Aus den Augenwinkeln sehe ich, wie Voldemort sich erhebt und gemächlich um die Tafel schreitet. Ich ziehe den Kopf ein, als er direkt hinter mir ist und halte den Atem an, bis er weiter geht.
„So viele Fragen, die du mir nicht zufriedenstellend beantwortet hast... Auch nach der langen Zeit nicht, die ich dir gnädigerweise zum Nachdenken gelassen habe. Meinst du nicht, so ein Verhalten verdient eine gerechte Strafe?" Ollivander flüstert etwas, doch es ist zu leise, als dass ich es verstehen könnte. Vielleicht bittet er um Gnade, denn Voldemort erwidert: „Oh, aber ich bin gnädig, alter Mann. In meiner Gnade habe ich dich am Leben gelassen. Der Tod ist die schlimmste aller Strafen." Bei diesen Worten kriecht ein kalter Schauer über meine Haut. Ich habe so viel von Voldemorts ,Gnade' gesehen, dass ich mir grauenhaftere Dinge als den Tod vorstellen kann. Und das, obwohl ich früher immer große Angst vor dem Tod hatte.

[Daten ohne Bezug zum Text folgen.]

Lemma float_mul_le (r c : float) :
  is_finite r = true -> (abs c <=? PrimFloat.one)%float = true ->
  (abs (r * c) <=? abs r)%float = true.
Proof.
  intros Hr Hc. apply is_finite_fin in Hr.
  rewrite FloatAxioms.leb_spec, FloatAxioms.abs_spec, Prim2SF_one in Hc.
  pose proof (Prim2SF_valid r) as Hvr. pose proof (Prim2SF_valid c) as Hvc.
  assert (Hfc : SFfin (Prim2SF c) = true).
  { destruct (Prim2SF c) as [s|s| |s m e]; try reflexivity; discriminate. }
  apply (SFleb_spec _ _ (valid_abs _ Hvc) valid_one) in Hc;
    [|rewrite SFfin_abs; exact Hfc|reflexivity].
  rewrite Vz_abs, Vz_one in Hc.
  destruct (SFmul_le _ _ Hvr Hvc Hr Hfc Hc) as [HfP HP].
  rewrite FloatAxioms.leb_spec, !FloatAxioms.abs_spec, FloatAxioms.mul_spec.
  assert (HvP : valid_binary (SFmul prec emax (Prim2SF r) (Prim2SF c)) = true).
  { rewrite <- FloatAxioms.mul_spec. apply Prim2SF_valid. }
  apply (SFleb_spec _ _ (valid_abs _ HvP) (valid_abs _ Hvr)).
  - rewrite SFfin_abs. exact HfP.
  - rewrite SFfin_abs. exact Hr.
  - rewrite !Vz_abs. exact HP.
Qed.

End Binary64.

(** ** Sampling a box *)

Section BoxBinary64.
Context {S : Type} `{Rng float S}.

Lemma float_unit_stream_nth (k : nat) (s : S) :
  unit_stream float S ->
  (0 <=? stream_nth k s)%float = true /\ (stream_nth k s <? 1)%float = true.
Proof.
  intros Hu. specialize (Hu (advance k s)). unfold unit_interval in Hu.
  apply andb_true_iff in Hu. exact Hu.
Qed.

Lemma float_within (lo hi xi : float) :
  (lo <=? hi)%float = true -> is_finite (hi - lo)%float = true ->
  (0 <=? xi)%float = true /\ (xi <? 1)%float = true ->
  within lo (lo + xi * (hi - lo))%float hi = true.
Proof.
  intros Hle Hfin [H0 H1]. unfold within. apply andb_true_iff.
  exact (float_interpolate lo hi xi Hle Hfin H0 H1).
Qed.

Lemma float_box_point_in_box (b : SpatialBox.t float) (k : nat) (s : S) :
  valid_bounds b = true -> finite_width b = true -> unit_stream float S ->
  in_box b (box_point b k s) = true.
Proof.
  intros Hv Hw Hu. unfold valid_bounds in Hv. unfold finite_width in Hw.
  rewrite !andb_true_iff in Hv, Hw.
  destruct Hv as [[Hx Hy] Hz]. destruct Hw as [[Wx Wy] Wz].
  unfold in_box. rewrite !andb_true_iff.
  repeat split; apply float_within; try assumption;
    apply float_unit_stream_nth; assumption.
Qed.

End BoxBinary64.

(** C2, as the code has it in binary64.  [N] calls of [sample] on a box
    return, in order, the points [lower + xi * (upper - lower)] taken
    component by component in binary64 arithmetic, where the [i]-th call
    takes as [xi] the numbers [3i], [3i+1] and [3i+2] of the stream; the
    seed ends [3N] draws further.  When the corners are ordered, the
    stream is in [0, 1) and [upper - lower] is a finite number on each
    axis, every point returned lies between the corners on each axis: the
    roundings of the subtraction, the product and the sum never take it
    outside. *)
Theorem C2_box_sample_binary64 {S : Type} `{Rng float S}
    (b : SpatialBox.t float) (N : nat) (s : S) :
  draws N (SpatialBox.sample b) s =
    (map (fun i => box_point b (3 * i) s) (seq 0 N), advance (3 * N) s) /\
  length (fst (draws N (SpatialBox.sample b) s)) = N /\
  (forall k,
      box_point b k s =
      Position.mk
        (Position.x (SpatialBox.lower_left_ b) + stream_nth k s *
           (Position.x (SpatialBox.upper_right_ b)
            - Position.x (SpatialBox.lower_left_ b)))%float
        (Position.y (SpatialBox.lower_left_ b) + stream_nth (k + 1) s *
           (Position.y (SpatialBox.upper_right_ b)
            - Position.y (SpatialBox.lower_left_ b)))%float
        (Position.z (SpatialBox.lower_left_ b) + stream_nth (k + 2) s *
           (Position.z (SpatialBox.upper_right_ b)
            - Position.z (SpatialBox.lower_left_ b)))%float) /\
  (valid_bounds b = true -> finite_width b = true -> unit_stream float S ->
   Forall (fun p => in_box b p = true)
          (fst (draws N (SpatialBox.sample b) s))).
Proof.
  split; [apply SpatialBox_draws_eq|].
  split; [apply draws_length|].
  split; [reflexivity|].
  intros Hv Hw Hu. rewrite SpatialBox_draws_eq. cbn [fst].
  apply List.Forall_forall. intros p Hin.
  apply in_map_iff in Hin. destruct Hin as (i & <- & _).
  now apply float_box_point_in_box.
Qed.

Lemma half_unit_stream_float : unit_stream float nat.
Proof. intros s. vm_compute. reflexivity. Qed.

Lemma C2_box_sample_binary64_witness :
  Forall (fun p => in_box ordinary_box p = true)
         (fst (draws 2 (SpatialBox.sample ordinary_box) 0%nat)).
Proof.
  destruct (C2_box_sample_binary64 ordinary_box 2 0%nat) as (_ & _ & _ & Hin).
  apply Hin; [reflexivity|reflexivity|exact half_unit_stream_float].
Defined.

(** In binary64, on a box of ordinary size, the same call stays between
    the corners. *)
Example box_sample_binary64 :
  let b := SpatialBox.mk true (Position.mk (-1) 0 2.5)%float
                         (Position.mk 1 10 2.5)%float in
  SpatialBox.sample b 0%nat = (Position.mk 0 5 2.5, 3%nat)%float /\
  in_box b (fst (SpatialBox.sample b 0%nat)) = true.
Proof. split; vm_compute; reflexivity. Qed.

„Wenn du klug bist", fährt der dunkle Lord fort, „Nimmst du deine Strafe als... Ansporn, noch etwas gründlicher zu überlegen, ob du nicht bessere Antworten für mich bereit hast. Wenn das nicht der Fall sein wird... werde ich mir etwas Neues für dich ausdenken müssen. Aber für jetzt..." Von Neuem beginnt er, um seine Todesser herum zu gehen. Hastig senke ich den Kopf noch etwas tiefer. Als Voldemort weiter spricht, klingt leise freudige Erwartung aus seiner Stimme. „... wird es wohl wieder der Crutiatus-Fluch werden." Ich höre, wie er beinahe direkt hinter mir stehen bleibt. „Gibt es... irgendwelche Freiwilligen?" Weiter links von mir ertönt ein Schrei. „ICH, mein Lord! Ich werde dem alten Mann zeigen, was passiert, wenn man dem dunklen Lord nicht gebührend dient! Oh bitte, lasst mich es tun!" Bellatrix. Natürlich. Meine wahnsinnige Tante vergöttert den Crutiatus-Fluch; besonders dann, wenn sie ihn selbst ausführen darf.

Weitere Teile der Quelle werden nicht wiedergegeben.